Given that the U.S. government’s intervention in Colombia
already involves everything but the deployment of U.S. combat troops,
it is clear that Patterson’s comments were intended to illustrate
the Bush administration’s willingness to deploy U.S. troops
to Colombia to combat FARC guerrillas.
The
indictment of the FARC leaders further illustrates the Bush administration’s
strategy to portray the FARC as the greatest perpetrator of violence
and drug trafficking in Colombia. The reality, however, is very
different from the Bush White House’s fictitious portrayal.

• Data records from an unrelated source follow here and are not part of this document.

(** [asio::write] on an open stream socket returns; without an error the
    socket accepted exactly the bytes of the buffer, in order, after all it had
    accepted before, and with an error a prefix of them. *)
Theorem socket_write_whole {W} `{WinsockLaws W} {sock state : Z} (t : tcp_stream W sock state) (b : buffer) (m : mem)
    (fuel : nat) (Hb : wf_buffer b) (Hfuel : (Z.to_nat (size_ b) + 2 <= fuel)%nat) :
  exists res t',
    write_all fuel (new_consuming_single_buffer b) m t = Ok (res, t') /\
    match res with
    | inr n => n = size_ b /\ outbox (ts_world t') sock = outbox (ts_world t) sock ++ gather (addrs b) m
    | inl ec => failed ec = true /\
        exists k, outbox (ts_world t') sock = outbox (ts_world t) sock ++ take k (gather (addrs b) m)
    end.
Proof.
  destruct (write_single b m t fuel Hb Hfuel) as (ec & k & t' & Hrun & _ & Hr & Hl & Hok).
  unfold write_all. ok_step Hrun. eexists _, t'. split; [done|].
  destruct (failed ec) eqn:Hec; [split; [done|by exists k]|]. specialize (Hok eq_refl). split; [lia|].
  rewrite take_ge in Hr; [done|]. rewrite length_gather, length_addrs. lia.
Qed.

Lemma socket_write_whole_witness :
  let w := mkDemoWorld 0 1 0 [] [] [9] false in
  let t := @mkTcp demo_world 5 16 w eq_refl in
  let m : mem := <[ 100 := 7 ]> (<[ 101 := 8 ]> ∅) in
  exists res t',
    write_all 4 (new_consuming_single_buffer (mkBuffer 100 2)) m t = Ok (res, t') /\
    match res with
    | inr n => n = 2 /\ outbox (ts_world t') 5 = outbox (ts_world t) 5 ++ gather (addrs (mkBuffer 100 2)) m
    | inl ec => failed ec = true /\
        exists k, outbox (ts_world t') 5 = outbox (ts_world t) 5 ++ take k (gather (addrs (mkBuffer 100 2)) m)
    end.
Proof.
  intros w t m. apply (socket_write_whole t (mkBuffer 100 2) m 4); [unfold wf_buffer, is_u64; cbn [size_]; lia|cbn [size_]; lia].
Defined.

(** Accepting a connection on an open listening socket returns a socket
    without an error, or no socket with one.  Then "would block" is reported only
    when the user made the socket non-blocking, and an aborted connection only
    when the user asked for that error: otherwise the call has waited and tried
    again (unless the wait itself failed). *)
Theorem sync_accept_result {W} `{WinsockLaws W} (w : W) (s state : Z) (ec : error_code)
    (Hs : s <> invalid_socket) :
  exists new_s addr ec' w',
    sync_accept (S (retries w)) w s state ec = Ok (new_s, addr, ec', w') /\
    ((new_s <> invalid_socket /\ failed ec' = false) \/
     (new_s = invalid_socket /\ accept_error s state ec' w')).
Proof. apply sync_accept_spec; [done|lia]. Qed.

Lemma sync_accept_result_witness :
  let w := mkDemoWorld 0 3 0 [] [] [] false in
  exists new_s addr ec' w',
    sync_accept (S (retries w)) w 5 16 no_error = Ok (new_s, addr, ec', w') /\
    ((new_s <> invalid_socket /\ failed ec' = false) \/
     (new_s = invalid_socket /\ accept_error 5 16 ec' w')).
Proof. intros w. apply (sync_accept_result w 5 16 no_error). by vm_compute. Defined.

(** The state bits know the blocking mode: after any sequence of calls that
    set it, by the user or by the library, or that set options, and with any of
    them failing, one of the two non-blocking bits is set exactly when the
    operating system holds the socket in non-blocking mode. *)
Theorem blocking_mode_exact {W} `{FionbioLaws W} (w : W) (s state : Z) (calls : list mode_call)
    (Hu8 : is_u8 state) (Hstart : has_bit state non_blocking = kernel_nb w s) :
  mode_exact s (fold_left (mode_step s) calls (state, w)).
Proof.
  assert (mode_exact s (state, w)) as Hinit by done. revert Hinit. generalize (state, w). clear.
  induction calls as [|c calls IH]; intros st Hst; [done|]. cbn. by apply IH, mode_step_exact.
Qed.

The U.S. indictment provided no evidence to support its claim that
FARC leaders have earned $25 billion from drug trafficking and are
responsible for 60 percent of the cocaine shipped to the United
States.
Meanwhile, most Colombia experts agree that the country’s
right-wing paramilitaries are far more deeply involved in drug trafficking
than the rebels, a fact supported by the numerous drug busts in
which the seized cocaine was traced back to paramilitary groups.
In fact, former associates of Pablo Escobar, the notorious leader
of the now-defunct Medellín cartel, established some of Colombia’s
most prominent paramilitary groups.
At the same time that the Bush administration is making the FARC
the focus of its drug war propaganda, it is becoming increasingly
evident that the U.S.-backed paramilitary demobilization is nothing
more than a charade. Last week, demobilized paramilitary leader
Ivan Roberto Duque confirmed publicly on Caracol Radio what Amnesty
International, the United Nations and many analysts had been alleging
for more than a year: that demobilized paramilitaries are taking
up arms again. According to Duque, ex-militia fighters are offering
their services to drug traffickers or “private justice”
groups, also known as paramilitaries. As a result, the number of
killings by paramilitaries in 2005 more than doubled that of the
previous year.
After more than five years and $4 billion in funding, Plan Colombia
has failed to significantly reduce the price, purity and availability
of cocaine in U.S. cities. Meanwhile, Colombian President Alvaro
Uribe’s three-year U.S.-backed military offensive has failed
to seriously diminish the FARC’s military capacity. Given
that Washington has already made Colombia the third-largest recipient
of U.S. military aid in the world—providing intelligence,
weapons and training—the only remaining escalation available
to the Bush administration is to deploy U.S. combat troops to the
South American nation under the guise of the war on drugs.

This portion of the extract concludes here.